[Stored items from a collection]
(** The metrics of the table, in the order shown, with the key of each. *)
Definition display_order : list (string * string) :=
  [ ("Breed Type", "breed_type");
    ("Starting Expenditure", "starting_expenditure");
    ("Monthly Income", "monthly_income");
    ("Annual Income", "annual_income");
    ("Milk Production (per day)", "milk_per_day");
    ("Popular Areas", "popular_areas");
    ("Farmers Percentage", "farmers_percent") ].

(** ** Stand-ins for the external parts, for concrete runs *)

Module Run.

(** Every path opens, to the one image there is. *)
Definition open_any (image_path : unit) : result unit := Ok tt.

(** A model sure of cows, as in the specification's example. *)
Definition cow_model : Pipeline unit :=
  fun _ _ => Ok [mkPrediction "cow" 0.9; mkPrediction "buffalo" 0.1].

Definition jersey_model : Pipeline unit :=
  fun _ _ => Ok [mkPrediction "Jersey" 0.9].

(** A model that answers with no result, and one that fails. *)
Definition silent_model : Pipeline unit := fun _ _ => Ok [].

Definition failing_model : Pipeline unit :=
  fun _ _ => Raise (RuntimeError "inference failed").

(** A cow table with its header and no row. *)
Definition no_cows : DataFrame :=
  from_columns
    [ ("Breed_Type", []); ("Cost_Of_Cow_INR", []); ("Monthly_Income_INR", []);
      ("Popular_Areas", []); ("Milk_Per_Day_Litres", []) ].

(** A cow table whose monthly income, times 12, exceeds 2^63 - 1. *)
Definition rich_cows : DataFrame :=
  from_columns
    [ ("Breed_Type", [VStr "Gir"]);
      ("Cost_Of_Cow_INR", [VInt 50000]);
      ("Monthly_Income_INR", [VInt 768614336404564651]);
      ("Popular_Areas", [VStr "Gujarat"]);
      ("Milk_Per_Day_Litres", [VInt 12]) ].

(** A cow table with a blank cost cell. *)
Definition blank_cost_cows : DataFrame :=
  from_columns
    [ ("Breed_Type", [VStr "Gir"]);
      ("Cost_Of_Cow_INR", [VNaN]);
      ("Monthly_Income_INR", [VInt 6000]);
      ("Popular_Areas", [VStr "Gujarat"]);
      ("Milk_Per_Day_Litres", [VInt 12]) ].

(** A cow table whose breed column has another name. *)
Definition unkeyed_cows : DataFrame :=
  from_columns
    [ ("Breed", [VStr "Gir"]);
      ("Cost_Of_Cow_INR", [VInt 50000]);
      ("Monthly_Income_INR", [VInt 6000]) ].

End Run.

(** * Properties *)

(** ** Thousands separators *)

Lemma filter_insert_commas (k : nat) (rds : list ascii) :
  forallb Py.not_comma rds = true ->
  filter Py.not_comma (Py.insert_commas k rds) = rds.
Proof.
  revert k; induction rds as [|d rest IH]; intros k H; [reflexivity|].
  simpl in H. apply andb_true_iff in H as [Hd Hrest].
  destruct k as [|[|[|[|k]]]]; simpl; rewrite Hd, ?IH; auto.
Qed.

(** The groups [insert_commas] writes pass the check, under a minus sign or
    not. *)
Lemma grouped_insert_commas (sign : string) (k : nat) (rds : list ascii) :
  sign = "" \/ sign = "-" ->
  forallb Py.is_digit rds = true ->
  (k <= 3)%nat ->
  (1 <= k + List.length rds)%nat ->
  Py.grouped_from k (Py.insert_commas k rds ++ list_ascii_of_string sign)%list = true.
Proof.
  intros Hs. revert k; induction rds as [|d rest IH]; intros k H Hk Hlen.
  - simpl in *. destruct Hs; subst sign; simpl; destruct k; try lia; reflexivity.
  - simpl in H. apply andb_true_iff in H as [Hd Hrest].
    destruct k as [|[|[|[|k]]]]; try lia; simpl; rewrite Hd; simpl;
      apply IH; simpl; auto; lia.
Qed.

Lemma forallb_rev {A : Type} (f : A -> bool) (l : list A) :
  forallb f (rev l) = forallb f l.
Proof.
  induction l as [|a l IH]; [reflexivity|].
  simpl. rewrite forallb_app, IH. simpl. rewrite andb_true_r. apply andb_comm.
Qed.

Task to carry out: Output all the lines above, matching them word for word.

Response area:
(** The metrics of the table, in the order shown, with the key of each. *)
Definition display_order : list (string * string) :=
  [ ("Breed Type", "breed_type");
    ("Starting Expenditure", "starting_expenditure");
    ("Monthly Income", "monthly_income");
    ("Annual Income", "annual_income");
    ("Milk Production (per day)", "milk_per_day");
    ("Popular Areas", "popular_areas");
    ("Farmers Percentage", "farmers_percent") ].

(** ** Stand-ins for the external parts, for concrete runs *)

Module Run.

(** Every path opens, to the one image there is. *)
Definition open_any (image_path : unit) : result unit := Ok tt.

(** A model sure of cows, as in the specification's example. *)
Definition cow_model : Pipeline unit :=
  fun _ _ => Ok [mkPrediction "cow" 0.9; mkPrediction "buffalo" 0.1].

Definition jersey_model : Pipeline unit :=
  fun _ _ => Ok [mkPrediction "Jersey" 0.9].

(** A model that answers with no result, and one that fails. *)
Definition silent_model : Pipeline unit := fun _ _ => Ok [].

Definition failing_model : Pipeline unit :=
  fun _ _ => Raise (RuntimeError "inference failed").

(** A cow table with its header and no row. *)
Definition no_cows : DataFrame :=
  from_columns
    [ ("Breed_Type", []); ("Cost_Of_Cow_INR", []); ("Monthly_Income_INR", []);
      ("Popular_Areas", []); ("Milk_Per_Day_Litres", []) ].

(** A cow table whose monthly income, times 12, exceeds 2^63 - 1. *)
Definition rich_cows : DataFrame :=
  from_columns
    [ ("Breed_Type", [VStr "Gir"]);
      ("Cost_Of_Cow_INR", [VInt 50000]);
      ("Monthly_Income_INR", [VInt 768614336404564651]);
      ("Popular_Areas", [VStr "Gujarat"]);
      ("Milk_Per_Day_Litres", [VInt 12]) ].

(** A cow table with a blank cost cell. *)
Definition blank_cost_cows : DataFrame :=
  from_columns
    [ ("Breed_Type", [VStr "Gir"]);
      ("Cost_Of_Cow_INR", [VNaN]);
      ("Monthly_Income_INR", [VInt 6000]);
      ("Popular_Areas", [VStr "Gujarat"]);
      ("Milk_Per_Day_Litres", [VInt 12]) ].

(** A cow table whose breed column has another name. *)
Definition unkeyed_cows : DataFrame :=
  from_columns
    [ ("Breed", [VStr "Gir"]);
      ("Cost_Of_Cow_INR", [VInt 50000]);
      ("Monthly_Income_INR", [VInt 6000]) ].

End Run.

(** * Properties *)

(** ** Thousands separators *)

Lemma filter_insert_commas (k : nat) (rds : list ascii) :
  forallb Py.not_comma rds = true ->
  filter Py.not_comma (Py.insert_commas k rds) = rds.
Proof.
  revert k; induction rds as [|d rest IH]; intros k H; [reflexivity|].
  simpl in H. apply andb_true_iff in H as [Hd Hrest].
  destruct k as [|[|[|[|k]]]]; simpl; rewrite Hd, ?IH; auto.
Qed.

(** The groups [insert_commas] writes pass the check, under a minus sign or
    not. *)
Lemma grouped_insert_commas (sign : string) (k : nat) (rds : list ascii) :
  sign = "" \/ sign = "-" ->
  forallb Py.is_digit rds = true ->
  (k <= 3)%nat ->
  (1 <= k + List.length rds)%nat ->
  Py.grouped_from k (Py.insert_commas k rds ++ list_ascii_of_string sign)%list = true.
Proof.
  intros Hs. revert k; induction rds as [|d rest IH]; intros k H Hk Hlen.
  - simpl in *. destruct Hs; subst sign; simpl; destruct k; try lia; reflexivity.
  - simpl in H. apply andb_true_iff in H as [Hd Hrest].
    destruct k as [|[|[|[|k]]]]; try lia; simpl; rewrite Hd; simpl;
      apply IH; simpl; auto; lia.
Qed.

Lemma forallb_rev {A : Type} (f : A -> bool) (l : list A) :
  forallb f (rev l) = forallb f l.
Proof.
  induction l as [|a l IH]; [reflexivity|].
  simpl. rewrite forallb_app, IH. simpl. rewrite andb_true_r. apply andb_comm.
Qed.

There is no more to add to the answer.